Personal information
- Full name: William Henry Roberts
- Born: 22 July 1910 Nhill, Victoria
- Died: 8 December 1973 (aged 63) Seville, Victoria
- Original team: Nhill

Playing career^{1}
- Years: Club / Games (Goals)
- 1931, 1933: Essendon / 12 (1)
- ^{1} Playing statistics correct to the end of 1933.

= Bill Roberts (footballer, born 1910) =

Australian rules footballer, born 1910

William Henry Roberts (22 July 1910 – 8 December 1973) was an Australian rules footballer who played with Essendon in the Victorian Football League (VFL).

==Family==
The son of Charles George Roberts (1881–1961), and Ellen Louisa Roberts (1884–1972), née Harris, William Henry Roberts was born at Nhill, Victoria on 22 July 1910.

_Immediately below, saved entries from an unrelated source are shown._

(** *** GetOrdersByProductID, step by step *)

Lemma GetOrdersByProductID_run (productID : string) (w : W) :
  GetOrdersByProductID s productID w =
  let cacheKey := GetCacheKeyForProduct (cache s) productID in
  let '((cachedOrders, err), w1) := Get (cache s) cacheKey w in
  let probe := EvCacheGet cacheKey cachedOrders err :: log_get_error err in
  match cachedOrders with
  | Some _ =>
      ((cachedOrders, None), w1, probe ++ [EvLog "Returning cached orders"])
  | None =>
      let '((orders, err), w2) := GetByProductID (repo s) productID w1 in
      let query := [EvLog "Fetching orders from DB";
                    EvRepoGetByProductID productID orders err] in
      match err with
      | Some err => ((None, Some err), w2, probe ++ query)
      | None =>
          let '(err, w3) := Set_ (cache s) cacheKey orders w2 in
          ((orders, None), w3,
           probe ++ query ++ EvCacheSet cacheKey orders err :: log_set_error err)
      end
  end.
Proof.
  unfold GetOrdersByProductID. cbn zeta. run.
  destruct (Get (cache s) _ w) as [[cachedOrders err] w1]. cbn [fst snd].
  assert (Hlog : forall w0 : W,
    (match err with
     | Some err => log_Printf ("Redis error on get: " +:+ Error err)
     | None => mret tt
     end) w0 = (tt, w0, log_get_error err)) by (intros; destruct err; reflexivity).
  rewrite bind_run, Hlog. destruct cachedOrders as [l|]; cbn [is_nil negb].
  - run. rewrite app_nil_r. reflexivity.
  - run. destruct (GetByProductID (repo s) productID w1) as [[orders qerr] w2].
    cbn [fst snd]. destruct qerr as [qerr|].
    + run. rewrite app_nil_r. reflexivity.
    + run. destruct (Set_ (cache s) _ orders w2) as [serr w3]. cbn [fst snd].
      destruct serr; run; rewrite ?app_nil_r; reflexivity.
Qed.

(** The cache is probed exactly once, first, under the key derived from
    the product identifier. *)
Lemma GetOrdersByProductID_probe (productID : string) (w w' : W) res tr
    key cached err :
  GetOrdersByProductID s productID w = (res, w', tr) ->
  In (EvCacheGet key cached err) tr ->
  key = GetCacheKeyForProduct (cache s) productID /\
  Get (cache s) key w = ((cached, err), (Get (cache s) key w).2).
Proof.
  intros Hrun Hin. rewrite GetOrdersByProductID_run in Hrun. cbn zeta in Hrun.
  destruct (Get (cache s) _ w) as [[cachedOrders cerr] w1] eqn:Hget.
  assert (Hprobe : In (EvCacheGet key cached err)
                      [EvCacheGet (GetCacheKeyForProduct (cache s) productID)
                                  cachedOrders cerr]).
  { destruct cachedOrders as [l|].
    - injection Hrun as <- <- <-.
      destruct cerr; cbn in Hin |- *;
        repeat (destruct Hin as [Hin|Hin]; try discriminate); tauto.
    - destruct (GetByProductID (repo s) productID w1) as [[orders qerr] w2].
      destruct qerr as [qerr|].
      + injection Hrun as <- <- <-.
        destruct cerr; cbn in Hin |- *;
          repeat (destruct Hin as [Hin|Hin]; try discriminate); tauto.
      + destruct (Set_ (cache s) _ orders w2) as [serr w3].
        injection Hrun as <- <- <-.
        destruct cerr, serr; cbn in Hin |- *;
          repeat (destruct Hin as [Hin|Hin]; try discriminate); tauto. }
  destruct Hprobe as [Heq|[]]. injection Heq as <- <- <-.
  split; [reflexivity|]. rewrite Hget. reflexivity.
Qed.


(** When the cache probe returns a nil list, with or without an error,
    the store is queried exactly once.  A store error is returned to the
    caller and the cache is not written; otherwise the cache is written
    once with the rows read, and these are returned with no error whether
    or not the cache write succeeds.  Neither cache error reaches the
    caller. *)
Theorem GetOrdersByProductID_miss (productID : string) (w w' : W)
    res tr key (err : option error) :
  GetOrdersByProductID s productID w = (res, w', tr) ->
  In (EvCacheGet key None err) tr ->
  exists orders qerr,
    calls is_store_call tr = [EvRepoGetByProductID productID orders qerr] /\
    match qerr with
    | Some e => res = (None, Some e) /\ calls is_cache_write tr = []
    | None =>
        res = (orders, None) /\
        exists serr, calls is_cache_write tr = [EvCacheSet key orders serr]
    end.
Proof.
  intros Hrun Hin.
  destruct (GetOrdersByProductID_probe _ _ _ _ _ _ _ _ Hrun Hin) as [-> Hget].
  rewrite GetOrdersByProductID_run in Hrun. cbn zeta in Hrun.
  rewrite Hget in Hrun.
  destruct (GetByProductID (repo s) productID _) as [[orders qerr] w2].
  exists orders, qerr. destruct qerr as [qerr|].
  - injection Hrun as <- <- <-. destruct err; repeat split.
  - destruct (Set_ (cache s) _ orders w2) as [serr w3].
    injection Hrun as <- <- <-.
    split; [destruct err, serr; reflexivity|]. split; [reflexivity|].
    exists serr. destruct err, serr; reflexivity.
Qed.

End Properties.

(** ** OrderCache *)

Section OrderCacheProperties.
Context {W : Type} `{Runtime W} `{OrdersJSON}.

(** C10.  When Redis returns a stored value whose decoding fills a
    non-nil list and also reports an error, [OrderCache.Get] returns both;
    a service reading through that cache then returns the partly decoded
    list with a nil error, and the trace holds no call to the store. *)
Theorem GetOrdersByProductID_partial_decode
    (s : OrderService W) (c : OrderCache W) (productID val : string)
    (l : list Order) (e : error) (w w1 : W) :
  cache s = OrderCache_IOrderCache c ->
  redis_Get (client c) (OrderCache_GetCacheKeyForProduct productID) w
    = ((val, None), w1) ->
  json_Unmarshal val = (Some l, Some e) ->
  OrderCache_Get c (OrderCache_GetCacheKeyForProduct productID) w
    = ((Some l, Some e), w1) /\
  exists tr,
    GetOrdersByProductID s productID w = ((Some l, None), w1, tr) /\
    calls is_store_call tr = [].
Proof.
  intros Hc Hget Hdec.
  assert (Hcache : OrderCache_Get c (OrderCache_GetCacheKeyForProduct productID) w
                   = ((Some l, Some e), w1)).
  { unfold OrderCache_Get. rewrite Hget, Hdec. reflexivity. }
  split; [exact Hcache|].
  rewrite GetOrdersByProductID_run, Hc. cbn [GetCacheKeyForProduct Get OrderCache_IOrderCache].
  rewrite Hcache. eexists. split; reflexivity.
Qed.

(** A write that succeeded reached the server: the value stored under the
    key is the encoded list, and it expires [cache_ttl] later. *)
Lemma OrderCache_Set_stored (key : string) (orders : slice Order)
    (r r1 : RedisServer) :
  OrderCache_Set (NewOrderCache server_Client) key orders r = (None, r1) ->
  (json_Marshal orders).2 = None /\
  reachable r1 = true /\
  clock r1 = clock r /\
  entries r1 !! key = Some ((json_Marshal orders).1, clock r + cache_ttl).
Proof.
  unfold OrderCache_Set. cbn [client NewOrderCache redis_Set server_Client].
  destruct (json_Marshal orders) as [val [err|]]; [discriminate|].
  unfold server_Set. destruct (reachable r) eqn:Hup; cbn [negb]; [|discriminate].
  intros [= <-]. cbn [fst snd reachable clock entries].
  rewrite lookup_insert_eq. auto.
Qed.


(** Once the expiration has passed, the same [Get] reports a miss: a nil
    list and a nil error. *)
Lemma OrderCache_Get_expired (key : string) (orders : slice Order)
    (r r1 : RedisServer) (d : Duration) :
  OrderCache_Set (NewOrderCache server_Client) key orders r = (None, r1) ->
  cache_ttl <= d ->
  OrderCache_Get (NewOrderCache server_Client) key (elapse d r1)
    = ((None, None), elapse d r1).
Proof.
  intros Hset Hd.
  destruct (OrderCache_Set_stored _ _ _ _ Hset) as (_ & Hup & Hclock & Hentry).
  unfold OrderCache_Get. cbn [client NewOrderCache redis_Get server_Client].
  unfold server_Get. cbn [elapse reachable entries clock].
  rewrite Hup, Hentry, Hclock. cbn [negb].
  destruct (Z.ltb_spec (clock r + d) (clock r + cache_ttl)); [lia|].
  reflexivity.
Qed.

End OrderCacheProperties.

(* ===================================================================== *)
(** * The test scenarios *)
(* ===================================================================== *)

(** The first case of [TestCreateOrder]: the catalog reports a unit price
    of 10.0 and 100 available units; an order for 5 units costs 50.0. *)
Lemma CreateOrder_valid_product :
  exists o w' tr,
    CreateOrder (test_service false) (mkRequest "valid-product" 5) test_World
      = ((Some o, None), w', tr) /\
    calls is_store_write tr = [EvRepoCreate o None] /\
    TotalPrice o = 50%float /\ Quantity o = 5 /\ Status o = "PENDING" /\
    ProductID o = "valid-product".
Proof.
  epose proof (CreateOrder_sufficient_stock (test_service false)
                 (mkRequest "valid-product" 5) _ test_World _ _) as Hstock.
  edestruct Hstock
    as (o & err & w' & tr & Hrun & Hcalls & Hprice & Hstatus & Hpid & Hqty).
  - vm_compute. reflexivity.
  - vm_compute. discriminate.
  - assert (Herr : err = None).
    { vm_compute in Hrun. now injection Hrun as _ <- _ _. }
    subst err. exists o, w', tr. split; [exact Hrun|]. split; [exact Hcalls|].
    rewrite Hprice, Hstatus, Hpid, Hqty. repeat split.
Defined.

(** The second case of [TestCreateOrder]: one unit available, five
    requested. *)
Lemma CreateOrder_no_stock :
  exists w' tr,
    CreateOrder (mem_service false) (mkRequest "no-stock" 5) test_World
      = ((None, Some ErrInsufficientStock), w', tr) /\
    calls is_store_write tr = [] /\ calls is_publish tr = [] /\
    rows w' = [].
Proof.
  edestruct (CreateOrder_insufficient_stock (mem_service false)
               (mkRequest "no-stock" 5)) as (Hrun & Hw & Hp).
  - vm_compute. reflexivity.
  - vm_compute. reflexivity.
  - do 2 eexists. split; [exact Hrun|]. split; [exact Hw|]. split; [exact Hp|].
    reflexivity.
Defined.

(** The three ways a lookup fails, each ending in the same error: a
    catalog that cannot be reached, a product the catalog does not know
    (404), and a body that is cut short. *)
Lemma CreateOrder_catalog_failures :
  (exists w' tr,
     CreateOrder unreachable_catalog_service (mkRequest "valid-product" 5)
                 test_World
       = ((None, Some ErrProductUnavailable), w', tr) /\
     calls is_store_write tr = [] /\ calls is_publish tr = []) /\
  (exists w' tr,
     CreateOrder (test_service false) (mkRequest "unknown" 5) test_World
       = ((None, Some ErrProductUnavailable), w', tr) /\
     calls is_store_write tr = [] /\ calls is_publish tr = []) /\
  (exists w' tr,
     CreateOrder (test_service false) (mkRequest "garbled" 5) test_World
       = ((None, Some ErrProductUnavailable), w', tr) /\
     calls is_store_write tr = [] /\ calls is_publish tr = []).
Proof.
  repeat split.
  - edestruct (CreateOrder_product_unavailable unreachable_catalog_service
                 (mkRequest "valid-product" 5) test_World) as (tr & Hrun & Hw & Hp).
    + eapply transport_failure. vm_compute. reflexivity.
    + eauto.
  - edestruct (CreateOrder_product_unavailable (test_service false)
                 (mkRequest "unknown" 5) test_World) as (tr & Hrun & Hw & Hp).
    + eapply non_success_status; [vm_compute; reflexivity|].
      vm_compute. discriminate.
    + eauto.
  - edestruct (CreateOrder_product_unavailable (test_service false)
                 (mkRequest "garbled" 5) test_World) as (tr & Hrun & Hw & Hp).
    + eapply malformed_body; vm_compute; reflexivity.
    + eauto.
Defined.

He married Gwen Molloy (1919-2004) in 1937.

==Football==
Recruited from the Nhill Football Club in 1931.

===Essendon (VFL)===
He played for the First XVIII in six consecutive home-and-away games in 1931, and in 3 consecutive home-and-away games in 1933.

===Horsham (WFL)===
In 1946 he was appointed non-playing coach of the Horsham Football Club in the Wimmera Football League.

==Military service==
Roberts served in the Royal Australian Air Force during World War II.

==Death==
He died at Seville, Victoria on 8 December 1973.